_Task item_: Look below for the lines from the one with "by apply Harr." to the one with "Validate f txs td = Ok out ↔", and copy exactly those lines, both ends included.

Materials provided START

(** The loop: digests are removed from the set one by one. *)
Lemma loop_iff txs acc S out S' :
  foldO step (acc, S) txs = Ok (out, S') ↔
  out = acc ++ txs ∧ ∃ ds, Forall2 verified txs ds ∧ NoDup (hex_EncodeToString <$> ds) ∧
    (∀ h, h ∈ hex_EncodeToString <$> ds → h ∈ S) ∧
    S' = S ∖ list_to_set (hex_EncodeToString <$> ds).
Proof.
  revert acc S. induction txs as [|tx txs IH]; intros acc S; cbn [foldO].
  - split.
    + intros [= <- <-]. rewrite app_nil_r. split; [done|]. exists []. csimpl.
      split_and!; [constructor|constructor|set_solver|set_solver].
    + intros (-> & ds & Hds & _ & _ & ->). inversion Hds; subst. csimpl.
      rewrite app_nil_r. do 2 f_equal. set_solver.
  - split.
    + intros H. apply bind_Ok in H as (r & Hr & H). apply step_inv in Hr as (d & Hd & Hin & ->).
      apply IH in H as (-> & ds & Hds & Hnd & Hsub & ->).
      split; [by rewrite <-app_assoc|]. exists (d :: ds). csimpl. split_and!.
      * by constructor.
      * constructor; [|done]. intros Hd'%Hsub. set_solver.
      * set_solver.
      * set_solver.
    + intros (-> & ds & Hds & Hnd & Hsub & ->). inversion Hds as [|? d ? ds' Hd Hds']; subst.
      rewrite fmap_cons in Hnd, Hsub |- *. apply NoDup_cons in Hnd as [Hni Hnd].
      rewrite (step_verified _ _ _ _ Hd), bool_decide_true by set_solver. ok_step.
      apply IH. split; [by rewrite <-app_assoc|]. exists ds'. split_and!; [done|done| |set_solver].
      intros h Hh. assert (h ≠ hex_EncodeToString d) by (intros ->; done). set_solver.
Qed.

Lemma validateTransactions_iff txs S out :
  validateTransactions f txs S = Ok out ↔
  out = txs ∧ ∃ ds, Forall2 verified txs ds ∧ NoDup (hex_EncodeToString <$> ds) ∧
    list_to_set (hex_EncodeToString <$> ds) = S.
Proof.
  unfold validateTransactions. split.
  - intros H. apply bind_Ok in H as ([out' S'] & H1 & H).
    case_bool_decide as Hs; [done|]. injection H as <-.
    apply loop_iff in H1 as (-> & ds & Hds & Hnd & Hsub & ->). split; [done|].
    exists ds. split_and!; [done..|].
    assert (E : S ∖ list_to_set (hex_EncodeToString <$> ds) ≡ ∅) by (apply size_empty_inv; lia).
    apply set_eq. intros h. rewrite elem_of_list_to_set. split; [apply Hsub|]. intros Hh.
    destruct (decide (h ∈ hex_EncodeToString <$> ds)) as [|Hn]; [done|]. exfalso.
    apply (not_elem_of_empty (C := gset string) h). rewrite <-E, elem_of_difference.
    by rewrite elem_of_list_to_set.
  - intros (-> & ds & Hds & Hnd & HS).
    rewrite (proj2 (loop_iff txs [] S txs (S ∖ list_to_set (hex_EncodeToString <$> ds)))).
    + ok_step. rewrite HS, difference_diag_L. by rewrite bool_decide_false by (rewrite size_empty; lia).
    + split; [done|]. exists ds. split_and!; try done. intros h Hh. rewrite <-HS.
      by apply elem_of_list_to_set.
Qed.

Lemma elem_of_digests_map td h :
  h ∈ createTxDigestsMap td ↔
  ∃ d, d ∈ types.TickData_TransactionDigests td ∧ d ≠ zero_array 32 ∧ h = hex_EncodeToString d.
Proof.
  unfold createTxDigestsMap. induction (types.TickData_TransactionDigests td) as [|d l IH]
    using rev_ind; [set_solver|].
  rewrite foldl_app. cbn [foldl]. unfold createTxDigestsMap_step at 1. case_bool_decide.
  - rewrite IH. set_solver.
  - rewrite elem_of_union, elem_of_singleton, IH. set_solver.
Qed.

Lemma hex_digests_iff txs td ds :
  Forall (is_array 32) (types.TickData_TransactionDigests td) → Forall2 verified txs ds →
  (NoDup (hex_EncodeToString <$> ds) ∧
   list_to_set (hex_EncodeToString <$> ds) = createTxDigestsMap td) ↔
  (NoDup ds ∧ ∀ d, d ∈ ds ↔ d ∈ types.TickData_TransactionDigests td ∧ d ≠ zero_array 32).
Proof.
  rewrite Forall_forall. intros Hwf Hds.
  assert (Harr : ∀ d, d ∈ ds → wf_bytes d).
  { intros d Hd. apply list_elem_of_lookup in Hd as [i Hi].
    destruct (Forall2_lookup_r _ _ _ _ _ Hds Hi) as (tx & _ & b & id & _ & _ & -> & _).
    apply hash_of_array. }
  assert (Hinj : ∀ d d', d ∈ ds → wf_bytes d' → hex_EncodeToString d = hex_EncodeToString d' → d = d').
  { intros d d' Hd Hd'. apply hex_EncodeToString_inj; auto. }
  split.
  - intros [Hnd Hset]. split; [by eapply NoDup_fmap_1|].
    assert (Hin : ∀ h, h ∈ hex_EncodeToString <$> ds ↔ h ∈ createTxDigestsMap td)
      by (intros h; by rewrite <-Hset, elem_of_list_to_set).
    intros d. split.
    + intros Hd. destruct (proj1 (elem_of_digests_map td (hex_EncodeToString d)))
        as (d' & Hd' & Hn & E); [by apply Hin, list_elem_of_fmap_2|].
      apply Hinj in E as ->; [done|done|]. by apply Hwf.
    + intros [Hd Hn]. assert (hex_EncodeToString d ∈ hex_EncodeToString <$> ds) as Hh
        by (apply Hin, elem_of_digests_map; eauto).
      apply list_elem_of_fmap in Hh as (d' & E & Hd'). symmetry in E.
      apply Hinj in E as ->; [done|done|]. by apply Hwf.
  - intros [Hnd Hiff]. split.
    + apply NoDup_fmap_2_strong; [|done]. intros d d' Hd Hd' E. apply Hinj; [done| |done].
      by apply Harr.
    + apply set_eq. intros h. rewrite elem_of_list_to_set, list_elem_of_fmap, elem_of_digests_map.
      split.
      * intros (d & -> & [? ?]%Hiff). eauto.
      * intros (d & ? & ? & ->). exists d. split; [done|]. by apply Hiff.
Qed.
(** C22: For a tick with digests, validation succeeds exactly when the
    transactions' digests are pairwise different and are precisely the non-zero
    digests of the tick data, and every signature verifies; it then returns the
    transactions unchanged. *)
Theorem Validate_exact txs td out :
  Forall (is_array 32) (types.TickData_TransactionDigests td) →
  (∃ d, d ∈ types.TickData_TransactionDigests td ∧ d ≠ zero_array 32) →
  Validate f txs td = Ok out ↔
  out = txs ∧ ∃ ds, Forall2 verified txs ds ∧ NoDup ds ∧
    ∀ d, d ∈ ds ↔ d ∈ types.TickData_TransactionDigests td ∧ d ≠ zero_array 32.
Proof.
  intros Hwf (d0 & Hd0 & Hnz). unfold Validate. rewrite bool_decide_false.
  2:{ intros Hs%size_empty_inv. assert (hex_EncodeToString d0 ∈ createTxDigestsMap td)
        by (apply elem_of_digests_map; eauto). set_solver. }
  rewrite wrap_Ok, validateTransactions_iff. pose proof (hex_digests_iff txs td) as Hiff.
  split; intros [-> (ds & Hds & H)]; (split; [done|]); exists ds; (split; [done|]);
    by apply (Hiff ds Hwf Hds).
Qed.
End Validation.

Materials provided END

_Response_:
      by apply Harr.
    + apply set_eq. intros h. rewrite elem_of_list_to_set, list_elem_of_fmap, elem_of_digests_map.
      split.
      * intros (d & -> & [? ?]%Hiff). eauto.
      * intros (d & ? & ? & ->). exists d. split; [done|]. by apply Hiff.
Qed.
(** C22: For a tick with digests, validation succeeds exactly when the
    transactions' digests are pairwise different and are precisely the non-zero
    digests of the tick data, and every signature verifies; it then returns the
    transactions unchanged. *)
Theorem Validate_exact txs td out :
  Forall (is_array 32) (types.TickData_TransactionDigests td) →
  (∃ d, d ∈ types.TickData_TransactionDigests td ∧ d ≠ zero_array 32) →
  Validate f txs td = Ok out ↔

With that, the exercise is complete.